Equity and social justice are really important parts of J-WEL. We want to make sure that we can provide improved education to everybody who desires it.

Sponsored by Community Jameel, a social enterprise organization chaired by MIT Corporation life member Mohammed Abdul Latif Jameel ‘78, J-WEL was launched in May 2017 to form communities of leaders across pre-college education, higher education, and workplace learning. In each community, members partner with experts at MIT and each other to explore, design, and reform curriculum and programs.

J-WEL offers its members access to a wealth of MIT education services and gathers its communities at two major meetings each year.

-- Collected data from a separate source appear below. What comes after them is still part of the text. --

Lemma enqueue_succeeds_witness :
  exists m' bm' e', run (Enqueue test_queue "x" (test_opts "a")) (open_kv pending_kv) (open_blobs ∅) test_env
    = (Ok ("a"%stdpp, false), open_kv m', open_blobs bm', e') /\ m' = pending_kv.
Proof.
  destruct (enqueue_succeeds test_queue (test_opts "a") "x" pending_kv ∅ test_env eq_refl pending_ok
    (test_args "x" "a" eq_refl ltac:(cbn; lia)) (test_fine 0 eq_refl))
    as (id & created & m' & bm' & e' & Hr & _ & Hc).
  assert (E : fst (fst (fst (run (Enqueue test_queue "x" (test_opts "a")) (open_kv pending_kv) (open_blobs ∅) test_env)))
    = Ok ("a"%stdpp, false)) by (vm_compute; reflexivity).
  rewrite Hr in E. cbn [fst] in E. injection E as -> ->. exists m', bm', e'. split; [exact Hr|]. apply Hc.
Defined.



(** ** Payloads *)

Lemma verify_payload_clean r n sum :
  rd_err (verify_payload r n sum) = None <->
  rd_err r = None /\ i64 (Z.of_nat (String.length (rd_data r))) = n /\ sha256_hex (rd_data r) = sum.
Proof.
  unfold verify_payload. cbn [rd_err]. destruct (rd_err r) as [e|]; [split; [done|by intros [? _]]|].
  destruct (Z.eqb_spec (i64 (Z.of_nat (String.length (rd_data r)))) n) as [Hn|Hn]; cbn [negb orb]; [|naive_solver].
  case_bool_decide as Hs; cbn [negb]; naive_solver.
Qed.


(** A payload is delivered intact or reported. Whatever the blob store
    holds under the payload key of a job that was enqueued with payload [d], a
    reader from [OpenPayload] delivers those bytes, and it ends cleanly exactly
    when they have the length and the SHA-256 of [d]; otherwise it ends with
    [ErrPayloadCorrupt]. *)
Theorem payload_is_verified (q : Queue) (opts : EnqueueOptions) (id pkey d : string) (now : time)
    (m : kvmap) (bm : gmap string memoryBlob) (b : memoryBlob) (e : env) :
  in_i64 (Z.of_nat (String.length (mb_data b))) -> fine 0 e -> bm !! pkey = Some b ->
  exists rd, fst (fst (fst (run (OpenPayload (new_job q opts id pkey d now)) (open_kv m) (open_blobs bm) e)))
      = Ok rd /\
    rd_data rd = mb_data b /\
    rd_err rd = if decide (String.length (mb_data b) = String.length d /\ sha256_hex (mb_data b) = sha256_hex d)
                then None else Some ErrPayloadCorrupt.
Proof.
  intros Hb He Hl. unfold OpenPayload. rewrite (run_blob_open _ _ _ _ _ _ (proj1 He)).
  cbn [PayloadKey new_job]. rewrite Hl. cbn. eexists. split; [reflexivity|].
  unfold verify_payload, rd_data. cbn. rewrite str_app_nil_r. split; [done|].
  rewrite i64_id by done.
  destruct (Z.eqb_spec (Z.of_nat (String.length (mb_data b))) (Z.of_nat (String.length d))) as [Hn|Hn]; cbn [negb orb].
  - apply Nat2Z.inj in Hn. case_bool_decide as Hs; cbn [negb]; case_decide; naive_solver.
  - rewrite decide_False; [done|]. intros [E _]. by rewrite E in Hn.
Qed.

Lemma payload_is_verified_witness :
  let bm : gmap string memoryBlob := {["p" := newMemoryBlob "y"]} in
  exists rd, fst (fst (fst (run (OpenPayload (new_job test_queue (test_opts "a") "a" "p" "x" 0))
      (open_kv ∅) (open_blobs bm) test_env))) = Ok rd /\ rd_err rd = Some ErrPayloadCorrupt.
Proof.
  cbv zeta.
  destruct (payload_is_verified test_queue (test_opts "a") "a" "p" "x" 0 ∅ {["p" := newMemoryBlob "y"]}
    (newMemoryBlob "y") test_env ltac:(by vm_compute) (test_fine 0 eq_refl) ltac:(by vm_compute))
    as (rd & Hr & _ & He).
  exists rd. split; [exact Hr|]. rewrite He. vm_compute. reflexivity.
Defined.

(** ** Dead letters and maintenance *)

(** Dead letters. [ListDead] returns, in strictly ascending order, exactly
    the IDs of the jobs that were dead at the moment of its scan. A successful
    [RequeueDead] made one commit, which made a dead job pending again with
    its attempts reset; one that fails changed nothing. *)
Theorem dead_letters (q : Queue) (st : store) :
  store_ok q st ->
  (forall ids h st', runs_in (store_ok q) [] (ListDead q) st h (Ret (Ok ids)) st' ->
     exists s0, h = [(s0, s0)] /\ StronglySorted str_lt ids /\
       forall id, id ∈ ids <-> exists j, job q (st_kv s0) id = Some j /\ State j = stateDead) /\
  (forall id r h st', runs_in (store_ok q) [] (RequeueDead q id) st h (Ret r) st' ->
     match r with
     | Err _ => Forall (fun a => fst a = snd a) h
     | Ok _ => exists h0 s0 s1 old new, h = h0 ++ [(s0, s1)] /\ Forall (fun a => fst a = snd a) h0 /\
         job q (st_kv s0) id = Some old /\ State old = stateDead /\
         job q (st_kv s1) id = Some new /\ State new = statePending /\ Attempts new = 0
     end).
Proof.
  intros Hok. split.
  - intros ids h st' Hr. exact (safe_result _ _ _ _ _ _ _ _ (safe_ListDead q) Hok Hr).
  - intros id r h st' Hr. pose proof (safe_result _ _ _ _ _ _ _ _ (safe_RequeueDead q id) Hok Hr) as Hs.
    destruct r; [|exact Hs].
    destruct Hs as (h0 & s0 & s1 & old & new & -> & Hq & _ & (Ho & Hn & _) & Hd & Hp & Ha).
    exists h0, s0, s1, old, new. by split_and!.
Qed.

Definition dead_job : jobMeta := set_UpdatedAt unix_epoch (release stateDead (set_PayloadKey (payloadKey test_queue "a" +:+ "/x") sample_job)).

Lemma dead_ok : store_ok test_queue (MkStore (sample_kv dead_job) ∅).
Proof.
  assert (Hm : exists raw, Marshal dead_job = Some raw) by (vm_compute; by eexists).
  destruct Hm as [raw Hm]. unfold store_ok, jobs_ok, sample_kv. cbn [st_kv]. rewrite Hm. cbn [default].
  assert (Hst : stored_job dead_job = dead_job) by (vm_compute; reflexivity).
  assert (Hwf : wf test_queue (ID dead_job) dead_job).
  { split; [by vm_compute|]. split; [reflexivity|]. split; [exact Hst|].
    split.
    { unfold job_width, in_i64, dead_job, sample_job.
      cbn [PayloadSize Attempts MaxRetries set_UpdatedAt release set_LeaseToken set_LeaseUntil set_State set_PayloadKey]. lia. }
    split; [exists "x"%stdpp; reflexivity|]. right. right. left. split; [reflexivity|].
    split; [split; reflexivity|]. unfold tried, bound, dead_job, sample_job. cbn. lia. }
  assert (Hs := sets_insert (HK := job_space) test_queue ∅ (ID dead_job) dead_job raw (jobs_ok_empty _) Hm).
  cbn [stored job_json] in Hs. rewrite Hst in Hs. exact (proj1 (Hs (proj1 (proj2 (proj2 (proj2 Hwf)))) Hwf)).
Qed.

Lemma dead_letters_witness :
  exists h st', runs_in (store_ok test_queue) [] (ListDead test_queue) (MkStore (sample_kv dead_job) ∅) h
      (Ret (Ok ["a"%stdpp])) st' /\
    StronglySorted str_lt ["a"%stdpp].
Proof.
  destruct (answer_runs_in (store_ok test_queue) (ListDead test_queue) (sample_kv dead_job) test_env)
    as (h & st' & Hr).
  assert (E : answer (ListDead test_queue) (sample_kv dead_job) test_env = Ok ["a"%stdpp]) by (vm_compute; reflexivity).
  rewrite E in Hr. exists h, st'. split; [exact Hr|].
  destruct (proj1 (dead_letters test_queue _ dead_ok) _ _ _ Hr) as (s0 & _ & Hs & _). exact Hs.
Defined.



(** A job ID that is not valid UTF-8 breaks the exclusive lease: [Claim]
    reads the ID back from JSON mangled, files the claimed record under the
    mangled ID, and leaves the original pending, so that two claims in a row
    both get the job. *)
Theorem binary_job_is_claimed_twice :
  let id := String (Ascii.ascii_of_nat 255) EmptyString in
  let p := EnqueueReader test_queue (bytes_reader "x") 1 (test_opts id) ≫= fun _ =>
    Claim test_queue 0 ≫= fun j1 => Claim test_queue 0 ≫= fun j2 => Ret (j1, j2) in
  exists j1 j2, answer p ∅ test_env = (Ok j1, Ok j2) /\
    PayloadKey j1 = PayloadKey j2 /\ Attempts j1 = 1 /\ Attempts j2 = 1 /\
    LeaseToken j1 <> LeaseToken j2.
Proof.
  cbv zeta. do 2 eexists. split; [vm_compute; reflexivity|].
  split; [reflexivity|]. split; [reflexivity|]. split; [reflexivity|]. by vm_compute.
Qed.
(* ===== verification/Tree.v ===== *)
(** * tree: the operations (tree/tree.go)

    Blobs with manifests, nodes, refs with compare-and-swap, leases with
    fencing tokens, and garbage collection. *)
From S2P Require Import Prelude GoBase Codec Hash Storage TreeData.
Local Open Scope Z_scope.

Definition transaction {V} (v : V) (f : fn V unit) : prog (V * result unit) :=
  retry_loop maxAttempts Storage.ErrConflict v f.

(** [randomHex(16)] of the drawn bytes *)
Definition randomHex (c : string) : string := hex_encode c.

(** what is under [key], with its errors: [missing] for a missing key, [bad]
    around a decoding error *)
Definition decoded `{GoJSON A} (missing : error) (bad : string) (r : result string) : result A :=
  match r with
  | Err e => if errors_is e Storage.ErrNotFound then Err missing else Err e
  | Ok raw => match Unmarshal raw with Some a => Ok a | None => Err (Wrap bad json_error) end
  end.

(** ** Blobs *)

Record PutOptions := MkPutOptions { po_Key : string; po_Size : Z }.

(** the callback that publishes the manifest; the captured variables are [m]
    and [duplicate] *)
Definition publish_fn (hash raw : string) : fn (Manifest * bool) unit :=
  '(m, _) ← captured;
  assign (m, false);;
  r ← tGet (manifestPrefix +:+ hash);
  match r with
  | Ok existing =>
      match Unmarshal existing with
      | None => raise (Wrap "tree: bad existing manifest: %w" json_error)
      | Some prior => assign (prior, true)
      end
  | Err e =>
      if errors_is e Storage.ErrNotFound then tPut (manifestPrefix +:+ hash) raw else raise e
  end.

(** [_ = t.eng.Blobs.Delete(ctx, key)] before returning [r] *)
Definition discard {A} (key : string) (r : A) : prog A := BlobDelete key (fun _ => mret r).
(* ===== verification/TreeLogic.v ===== *)
(** * tree: refs, leases, nodes and manifests as key spaces

    The metadata of a tree as four key spaces, the invariant [tree_ok], the
    changes that the operations make to it ([tree_move]), and what each
    transaction callback of [Tree] does. *)
From S2P Require Import Prelude GoBase Utf8 Codec Hash Storage Logic.
From S2P Require Import Scan Cells TreeData Tree.
Local Open Scope Z_scope.

(** ** Key spaces *)

Definition ref_wf (name : string) (r : Ref) : Prop := rf_Name r = sanitize name /\ stored_ref r = r.
Definition lease_wf (name : string) (l : Lease) : Prop := ls_Name l = sanitize name.
(** a node lies under its own address *)
Definition node_wf (id : string) (n : Node) : Prop := NodeID n = id /\ stored_node n = n.
Definition manifest_wf (hash : string) (m : Manifest) : Prop := mf_Hash m = hash /\ stored_manifest m = m.

Lemma key_inj (p a b : string) : p +:+ a = p +:+ b -> a = b.
Proof. apply str_app_inj_l. Qed.
Lemma safe_publish_manifest h opts d size key expected :
  in_i64 size -> ascii key -> kv_quiet h -> (expected = EmptyString \/ expected = sha256_hex d) ->
  safe store_ok guar h (publish (new_manifest opts (sha256_hex d) size key)) (put_outcome expected opts d).
Proof.
  intros Hsz Hkey Hh Hx. unfold publish. set (mf := new_manifest _ _ _ _).
  destruct (Marshal mf) as [raw|] eqn:Hm; [|exact Hh].
  assert (Hwf : manifest_wf (mf_Hash mf) (stored mf)).
  { change (stored mf) with (stored_manifest mf). unfold manifest_wf, stored_manifest.
    cbn [mf_Key mf_Hash mf_Size mf_ObjectKey]. rewrite !sanitize_idemp. split; [exact (ascii_sanitize _ (sha256_hex_ascii d))|reflexivity]. }
  apply safe_bind. apply (safe_tree_transaction h _ _ (published (mf_Hash mf) (stored mf))).
  - intros v m Hok. by apply attempt_publish.
  - intros [m' dup] m1 m2 b h1 Hq Hok HP. cbv beta iota. unfold published in HP. cbn [snd] in HP.
    change (mf_Hash mf) with (sha256_hex d) in HP.
    assert (Hout : forall h2, kv_quiet h2 -> put_outcome expected opts d (Ok m')
      (h ++ h1 ++ (MkStore m1 b, MkStore m2 b) :: h2)).
    { intros h2 Hh2. split; [done|]. eexists (h ++ h1), _, _, h2. rewrite <- app_assoc. split; [done|].
      split; [auto with s3db|]. split; [done|]. split; [done|]. cbn [st_kv].
      destruct (manifest_at m1 (sha256_hex d)) as [prior|]; [by destruct HP as [[= ? ?] ->]|].
      destruct HP as (_ & HP & Ho). split; [exact Ho|]. by exists size, key. }
    destruct (dup && negb _).
    + apply safe_discard. intros s s' Hs. rewrite <- !app_assoc. apply Hout. auto with s3db.
    + apply Hout. constructor.
  - intros [m' dup] e h1 Hq. cbv beta iota. apply safe_discard. intros s s' Hs. cbn. auto with s3db.
Qed.

Lemma safe_PutBlob expected r opts :
  in_i64 (po_Size opts) ->
  safe store_ok guar [] (PutBlob expected r opts) (put_outcome expected opts (rd_data r)).
Proof.
  intros Hsz s0 x Hs0 Hx. set (key := blobPrefix +:+ _). cbv zeta.
  assert (Hkey : ascii key) by (unfold key; apply ascii_app; [by apply ascii_check|]; apply ascii_app; [by apply ascii_check|apply hex_encode_ascii]).
  intros name m b ? ? Hok. split.
  - intros _ _. split; [by apply allowed_body|]. cbn [app]. set (h := [_; _]).
    assert (Hh : kv_quiet h) by by repeat constructor.
    destruct (negb (bool_decide (expected = EmptyString)) && negb (bool_decide (sha256_hex (rd_data r) = expected))) eqn:Hc.
    { apply safe_discard. intros s2 s3 Hs. cbn -[h]. auto with s3db. }
    assert (Hexp : expected = EmptyString \/ expected = sha256_hex (rd_data r)).
    { apply andb_false_iff in Hc as [Hc%negb_false_iff%bool_decide_eq_true|Hc%negb_false_iff%bool_decide_eq_true]; auto. }
    destruct (po_Size opts <? 0); [|by apply safe_publish_manifest].
    intros name1 s1 r1 _ Hs1 Hr1. assert (Hh1 : kv_quiet (h ++ [(s1, s1)])) by auto with s3db.
    destruct r1 as [info|e].
    + apply safe_publish_manifest; [apply i64_range|done..].
    + apply safe_discard. intros s2 s3 Hs. cbn -[h]. auto with s3db.
  - intros d e b' _. split; [by apply allowed_body|]. by repeat constructor.
Qed.

(** ** Sweeps *)

(** metadata changes happen only while [t] is the token of [lease] *)
Definition guarded (lease : string) (t : Z) (h : list access) : Prop :=
  Forall (fun a => st_kv (fst a) = st_kv (snd a) \/
    (is_Some (lease_at (st_kv (fst a)) lease) /\ token (st_kv (fst a)) lease = t)) h.

Lemma guarded_kv_quiet lease t h : kv_quiet h -> guarded lease t h.
Proof. intros H. eapply Forall_impl; [exact H|]. auto. Qed.
Lemma guarded_quiet lease t h : quiet h -> guarded lease t h.
Proof. intros H. apply guarded_kv_quiet. by apply quiet_kv_quiet. Qed.
Lemma guarded_app lease t h1 h2 : guarded lease t h1 -> guarded lease t h2 -> guarded lease t (h1 ++ h2).
Proof. apply Forall_app_2. Qed.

Held in October 2017, the first J-WEL Week drew participants from 22 countries (including the United States). The initiative also offers grants to MIT faculty in education innovation, emphasizing learning strategies that work for the young across socioeconomic classes and geographic locations.

“Equity and social justice are really important parts of J-WEL,” says Klopfer, who also directs MIT’s Scheller Teacher Education Program. “We want to make sure that we can provide improved education to everybody who desires it.”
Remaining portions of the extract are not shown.